## PROBLEM TO SOLVE
Return, in their exact form, the lines that lie between the start of the data below and the line containing "wl_lease_id o)) as [->|Hne].", with both ends included.

(Dataset entries)
Lemma good_update_lease d o n :
  keyed d -> db_leases d !! wl_lease_id o = Some o -> wl_lease_id n = wl_lease_id o -> good d (update_lease o n d).
Proof.
  intros [Hk Hkt] Ho Hid. unfold update_lease. destruct (lease_triggers o n) eqn:E; [|apply good_none].
  apply trigger_lease_later in E. apply good_some.
  - split; [|done]. cbn. intros i r [[<- <-]|[? ?]]%lookup_insert_Some; auto.
  - split; [|intros j x Hx; exists x; by split]. cbn. intros i r Hr. destruct (decide (i = wl_lease_id o)) as [->|Hne].
    + exists n. rewrite lookup_insert_eq. split; [done|]. by simplify_eq.
    + exists r. by rewrite lookup_insert_ne.
Qed.
Lemma good_update_transfer d o n :
  keyed d -> db_transfers d !! wt_transfer_id o = Some o -> wt_transfer_id n = wt_transfer_id o ->
  good d (update_transfer o n d).
Proof.
  intros [Hk Hkt] Ho Hid. unfold update_transfer. destruct (_ && _) eqn:E; [|apply good_none].
  apply andb_true_iff in E as [E _]. apply trigger_transfer_later in E. apply good_some.
  - split; [done|]. cbn. intros i r [[<- <-]|[? ?]]%lookup_insert_Some; auto.
  - split; [intros j x Hx; exists x; by split|]. cbn. intros i r Hr. destruct (decide (i = wt_transfer_id o)) as [->|Hne].
    + exists n. rewrite lookup_insert_eq. split; [done|]. by simplify_eq.
    + exists r. by rewrite lookup_insert_ne.
Qed.
Lemma good_insert_lease d r : keyed d -> good d (insert_lease r d).
Proof.
  intros [Hk Hkt]. unfold insert_lease. case_bool_decide as Hn; [apply good_none|]. case_match; [|apply good_none].
  apply eq_None_not_Some in Hn. apply good_some.
  - split; [|done]. cbn. intros i x [[<- <-]|[? ?]]%lookup_insert_Some; auto.
  - split; [|intros j x Hx; exists x; by split]. cbn. intros i x Hx. exists x. rewrite lookup_insert_ne; [done|congruence].
Qed.
Lemma good_insert_transfer d r : keyed d -> good d (insert_transfer r d).
Proof.
  intros [Hk Hkt]. unfold insert_transfer. case_bool_decide as Hn; [apply good_none|]. case_match; [|apply good_none].
  apply eq_None_not_Some in Hn. apply good_some.
  - split; [done|]. cbn. intros i x [[<- <-]|[? ?]]%lookup_insert_Some; auto.
  - split; [intros j x Hx; exists x; by split|]. cbn. intros i x Hx. exists x. rewrite lookup_insert_ne; [done|congruence].
Qed.
(** A lease compare-and-swap, and what comes after one statement. *)
Lemma good_cas_lease d cas u : keyed d -> cas_lease_update cas d = Some (Some u) -> keyed u /\ later d u.
Proof.
  intros HK. unfold cas_lease_update. destruct (db_leases d !! cl_lease_id cas) as [r|] eqn:Hr; [|done].
  destruct (cas_lease_matches cas r); [|done]. destruct (update_lease _ _ d) as [d'|] eqn:E; [|done].
  cbn. intros [= <-]. apply (good_update_lease d r (cas_lease_row cas r)); [done| |done|exact E]. by rewrite (proj1 HK _ _ Hr).
Qed.
Lemma good_bind {A} d (o : option Db) (f : Db -> option (Db * A)) :
  good d o -> (forall d1, keyed d1 -> later d d1 -> good d1 (fst <$> f d1)) -> good d (fst <$> (o ≫= f)).
Proof.
  intros Ho Hf. destruct o as [d1|]; [|apply good_none]. destruct (Ho d1 eq_refl) as [HK HL].
  intros d' Hd'. destruct (Hf d1 HK HL d' Hd'). split; [done|]. by etrans.
Qed.

Lemma good_keep {A} d (x : A) : keyed d -> good d (fst <$> Some (d, x)).
Proof. apply good_refl. Qed.
Lemma activate_good child tc pc d : keyed d -> good d (fst <$> activate_write_scope_child child tc pc d).
Proof.
  intros HK. unfold activate_write_scope_child. case_match; [apply good_none|].
  destruct (insert_lease child d) as [d1|] eqn:E1; cbn [mbind option_bind]; [|apply good_none].
  destruct (good_insert_lease d child HK d1 E1) as [HK1 HL1].
  destruct (db_transfers d1 !! ct_transfer_id tc) as [r|] eqn:Hr; [|by apply good_keep].
  destruct (cas_transfer_matches tc r); [|by apply good_keep].
  destruct (update_transfer r _ d1) as [d2|] eqn:E2; cbn [mbind option_bind]; [|apply good_none].
  apply good_update_transfer in E2 as [HK2 HL2]; [|done|by rewrite (proj2 HK1 _ _ Hr)|done].
  destruct (cas_lease_update _ d2) as [[d3|]|] eqn:E3; cbn [mbind option_bind]; [|by apply good_keep|apply good_none].
  destruct (good_cas_lease _ _ _ HK2 E3) as [HK3 HL3].
  destruct (get_lease d3 (wl_lease_id child)); [|apply good_none]. cbn [mbind option_bind].
  destruct (get_transfer d3 _); [|apply good_none]. cbn [mbind option_bind].
  destruct (get_lease d3 (cl_lease_id pc)); [|apply good_none]. apply good_some; [done|].
  transitivity d1; [done|]. by transitivity d2.
Qed.
Lemma run_storage_good op d : keyed d -> good d (run_storage op d).
Proof.
  intros HK. destruct op as [row|cas|row|cas row|i c g p ident now|child tc pc|i ph v now|cas|row|i now|s]; cbn [run_storage].
  - apply good_bind; [by apply good_insert_lease|]. intros d1 HK1 _. destruct (get_lease _ _); [by apply good_keep|apply good_none].
  - unfold cas_write_scope_lease. do 2 (case_match; [apply good_none|]).
    destruct (cas_lease_update cas d) as [[u|]|] eqn:E; cbn; [|by apply good_refl|apply good_none].
    apply good_some; by eapply good_cas_lease.
  - apply good_bind; [by apply good_insert_transfer|]. intros d1 HK1 _. destruct (get_transfer _ _); [by apply good_keep|apply good_none].
  - unfold prepare_write_scope_transfer. do 2 (case_match; [apply good_none|]).
    destruct (cas_lease_update _ d) as [[u|]|] eqn:E; cbn [mbind option_bind]; [|by apply good_refl|apply good_none].
    destruct (good_cas_lease _ _ _ HK E) as [HKu HLu]. intros d' Hd'.
    destruct (good_bind u (insert_transfer row u) (fun d2 => lease ← get_lease d2 (cl_lease_id cas);
      transfer ← get_transfer d2 (wt_transfer_id row); Some (d2, Some (lease, transfer)))
      (good_insert_transfer u row HKu)) with (d' := d') as [HKd HLd]; [|exact Hd'|split; [done|by etrans]].
    intros d1 HK1 _. destruct (get_lease _ _); [|apply good_none]. cbn. destruct (get_transfer _ _); [by apply good_keep|apply good_none].
  - unfold attach_write_scope_transfer_ownership. destruct (db_transfers d !! i) as [r|] eqn:Hr; [|by apply good_keep].
    case_bool_decide; [|by apply good_keep]. apply good_bind.
    + apply good_update_transfer; [done| |done]. by rewrite (proj2 HK _ _ Hr).
    + intros d1 HK1 _. by apply good_keep.
  - by apply activate_good.
  - unfold abandon_write_scope_transfer. destruct (db_transfers d !! i) as [r|] eqn:Hr; [|by apply good_keep].
    case_match; [|by apply good_keep]. apply good_bind.
    + apply good_update_transfer; [done| |done]. by rewrite (proj2 HK _ _ Hr).
    + intros d1 HK1 _. by apply good_keep.
  - unfold cas_write_scope_transfer_phase. destruct (transfer_phase_ordinal (ct_expected_phase cas)); [|apply good_none].
    cbn [mbind option_bind]. destruct (transfer_phase_ordinal (ct_new_phase cas)); [|apply good_none]. cbn [mbind option_bind]. case_match; [apply good_none|].
    unfold get_transfer. destruct (db_transfers d !! ct_transfer_id cas) as [r|] eqn:Hr; [|by apply good_keep].
    case_match; [by apply good_keep|]. apply good_bind.
    + apply good_update_transfer; [done| |done]. by rewrite (proj2 HK _ _ Hr).
    + intros d1 HK1 _. by apply good_keep.
  - unfold insert_write_scope_permit. case_match; [apply good_none|]. case_match; [by apply good_other|apply good_none].
  - unfold release_write_scope_permit. destruct (db_permits d !! i); [|by apply good_keep].
    case_match; [by apply good_other|by apply good_keep].
  - unfold mark_session_deleting. destruct (db_sessions d !! s) as [[]|]; [by apply good_other|by apply good_keep..].
Qed.
Lemma storage_steps_good d d' : keyed d -> rtc storage_step d d' -> keyed d' /\ later d d'.
Proof.
  intros HK Hs. revert HK. induction Hs as [d|d d1 d2 [op Hop] _ IH]; intros HK; [done|].
  destruct (run_storage_good op d HK d1 Hop) as [HK1 HL1]. destruct (IH HK1). split; [done|]. by etrans.
Qed.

## SOLUTION
Lemma good_update_lease d o n :
  keyed d -> db_leases d !! wl_lease_id o = Some o -> wl_lease_id n = wl_lease_id o -> good d (update_lease o n d).
Proof.
  intros [Hk Hkt] Ho Hid. unfold update_lease. destruct (lease_triggers o n) eqn:E; [|apply good_none].
  apply trigger_lease_later in E. apply good_some.
  - split; [|done]. cbn. intros i r [[<- <-]|[? ?]]%lookup_insert_Some; auto.
  - split; [|intros j x Hx; exists x; by split]. cbn. intros i r Hr. destruct (decide (i = wl_lease_id o)) as [->|Hne].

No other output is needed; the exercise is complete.